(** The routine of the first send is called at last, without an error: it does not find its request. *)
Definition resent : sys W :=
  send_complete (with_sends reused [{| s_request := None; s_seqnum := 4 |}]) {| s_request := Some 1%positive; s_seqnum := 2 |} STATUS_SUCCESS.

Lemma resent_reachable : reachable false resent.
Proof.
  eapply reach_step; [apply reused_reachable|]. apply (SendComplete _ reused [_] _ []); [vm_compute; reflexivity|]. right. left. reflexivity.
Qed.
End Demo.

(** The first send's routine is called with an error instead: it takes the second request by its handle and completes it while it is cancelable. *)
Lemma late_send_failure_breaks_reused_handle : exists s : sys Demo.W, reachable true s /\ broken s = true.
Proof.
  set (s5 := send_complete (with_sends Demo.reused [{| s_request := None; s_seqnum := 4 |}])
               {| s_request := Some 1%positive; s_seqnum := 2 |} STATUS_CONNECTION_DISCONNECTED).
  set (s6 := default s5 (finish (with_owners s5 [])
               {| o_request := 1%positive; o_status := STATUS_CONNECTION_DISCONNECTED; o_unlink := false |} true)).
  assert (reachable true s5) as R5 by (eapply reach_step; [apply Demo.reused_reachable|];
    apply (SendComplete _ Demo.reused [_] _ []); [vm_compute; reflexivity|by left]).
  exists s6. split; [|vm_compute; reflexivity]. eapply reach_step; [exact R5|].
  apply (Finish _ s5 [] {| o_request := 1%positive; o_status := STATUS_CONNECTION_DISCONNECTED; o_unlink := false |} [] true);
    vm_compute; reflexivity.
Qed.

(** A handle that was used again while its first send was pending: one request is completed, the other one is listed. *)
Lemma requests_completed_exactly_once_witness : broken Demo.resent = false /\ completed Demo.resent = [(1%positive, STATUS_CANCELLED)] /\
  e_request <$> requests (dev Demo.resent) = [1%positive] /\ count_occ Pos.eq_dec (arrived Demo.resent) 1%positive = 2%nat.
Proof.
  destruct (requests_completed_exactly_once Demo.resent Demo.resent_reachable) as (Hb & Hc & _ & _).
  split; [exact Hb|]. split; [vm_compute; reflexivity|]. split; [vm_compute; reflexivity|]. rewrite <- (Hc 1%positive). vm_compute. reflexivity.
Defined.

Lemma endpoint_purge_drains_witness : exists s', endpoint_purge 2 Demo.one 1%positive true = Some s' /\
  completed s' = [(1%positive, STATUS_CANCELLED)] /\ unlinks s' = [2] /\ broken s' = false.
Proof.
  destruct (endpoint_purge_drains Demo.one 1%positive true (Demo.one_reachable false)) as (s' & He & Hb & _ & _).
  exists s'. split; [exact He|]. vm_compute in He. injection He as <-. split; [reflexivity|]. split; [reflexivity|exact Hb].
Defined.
========================================
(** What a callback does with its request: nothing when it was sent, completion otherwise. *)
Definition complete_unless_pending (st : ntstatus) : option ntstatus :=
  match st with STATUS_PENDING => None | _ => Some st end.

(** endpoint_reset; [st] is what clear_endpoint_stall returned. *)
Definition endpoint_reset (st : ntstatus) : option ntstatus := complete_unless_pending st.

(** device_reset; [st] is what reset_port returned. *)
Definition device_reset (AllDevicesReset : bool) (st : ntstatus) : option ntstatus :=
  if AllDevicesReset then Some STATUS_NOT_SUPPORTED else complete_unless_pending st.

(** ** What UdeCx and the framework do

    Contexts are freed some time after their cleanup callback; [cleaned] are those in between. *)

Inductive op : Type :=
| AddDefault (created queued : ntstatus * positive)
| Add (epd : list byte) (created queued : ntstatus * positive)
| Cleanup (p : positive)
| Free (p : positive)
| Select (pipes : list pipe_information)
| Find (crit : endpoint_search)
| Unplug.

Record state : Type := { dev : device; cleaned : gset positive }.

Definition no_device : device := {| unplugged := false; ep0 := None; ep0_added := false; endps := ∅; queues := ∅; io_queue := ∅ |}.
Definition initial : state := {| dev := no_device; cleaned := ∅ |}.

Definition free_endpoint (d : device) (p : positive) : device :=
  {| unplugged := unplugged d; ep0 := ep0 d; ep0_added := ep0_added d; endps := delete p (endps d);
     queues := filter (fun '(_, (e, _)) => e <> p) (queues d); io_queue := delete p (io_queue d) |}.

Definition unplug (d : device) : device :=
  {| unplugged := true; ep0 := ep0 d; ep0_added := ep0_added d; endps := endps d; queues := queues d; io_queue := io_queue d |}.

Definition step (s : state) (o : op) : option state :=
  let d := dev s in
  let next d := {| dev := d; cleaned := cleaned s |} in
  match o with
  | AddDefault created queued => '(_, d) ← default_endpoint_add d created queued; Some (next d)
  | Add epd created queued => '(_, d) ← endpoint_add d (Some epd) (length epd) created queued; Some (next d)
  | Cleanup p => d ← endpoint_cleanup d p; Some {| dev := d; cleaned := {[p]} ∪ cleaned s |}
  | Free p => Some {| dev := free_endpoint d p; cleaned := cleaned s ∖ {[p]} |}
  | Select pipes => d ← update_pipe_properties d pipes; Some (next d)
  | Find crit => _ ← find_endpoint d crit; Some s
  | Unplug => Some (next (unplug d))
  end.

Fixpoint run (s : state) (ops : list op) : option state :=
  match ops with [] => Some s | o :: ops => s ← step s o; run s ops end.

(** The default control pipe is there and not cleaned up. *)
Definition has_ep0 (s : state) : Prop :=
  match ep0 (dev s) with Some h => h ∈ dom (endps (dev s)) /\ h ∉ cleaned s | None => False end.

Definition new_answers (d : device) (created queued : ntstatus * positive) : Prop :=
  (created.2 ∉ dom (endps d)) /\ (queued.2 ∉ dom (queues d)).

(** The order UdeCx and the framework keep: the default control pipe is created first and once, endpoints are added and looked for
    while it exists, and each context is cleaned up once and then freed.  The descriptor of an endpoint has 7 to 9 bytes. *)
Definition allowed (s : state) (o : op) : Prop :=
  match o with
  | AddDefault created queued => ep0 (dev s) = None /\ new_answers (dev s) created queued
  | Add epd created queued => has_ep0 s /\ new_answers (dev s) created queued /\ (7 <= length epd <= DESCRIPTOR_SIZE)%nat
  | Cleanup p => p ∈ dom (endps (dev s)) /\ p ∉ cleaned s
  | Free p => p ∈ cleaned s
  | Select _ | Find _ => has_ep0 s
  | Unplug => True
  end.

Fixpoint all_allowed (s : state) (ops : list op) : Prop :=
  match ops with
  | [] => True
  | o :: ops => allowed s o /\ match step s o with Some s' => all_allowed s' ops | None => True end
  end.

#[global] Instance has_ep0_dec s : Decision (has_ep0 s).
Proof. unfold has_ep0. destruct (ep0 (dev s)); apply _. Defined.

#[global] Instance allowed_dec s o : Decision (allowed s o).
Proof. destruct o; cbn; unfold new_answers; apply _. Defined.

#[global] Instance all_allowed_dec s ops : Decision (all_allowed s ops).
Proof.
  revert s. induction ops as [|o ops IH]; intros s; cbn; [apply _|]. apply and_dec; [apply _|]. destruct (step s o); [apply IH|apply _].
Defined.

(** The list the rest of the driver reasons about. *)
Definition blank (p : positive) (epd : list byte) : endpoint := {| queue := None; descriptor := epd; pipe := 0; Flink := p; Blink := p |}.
========================================
WORK INSTRUCTIONS: Set down only the lines above that fall between the line holding "(** The routine" and the line holding "(** The first", inclusive, keeping each exact.

WRITTEN RESPONSE:
(** The routine of the first send is called at last, without an error: it does not find its request. *)
Definition resent : sys W :=
  send_complete (with_sends reused [{| s_request := None; s_seqnum := 4 |}]) {| s_request := Some 1%positive; s_seqnum := 2 |} STATUS_SUCCESS.

Lemma resent_reachable : reachable false resent.
Proof.
  eapply reach_step; [apply reused_reachable|]. apply (SendComplete _ reused [_] _ []); [vm_compute; reflexivity|]. right. left. reflexivity.
Qed.
End Demo.

(** The first send's routine is called with an error instead: it takes the second request by its handle and completes it while it is cancelable. *)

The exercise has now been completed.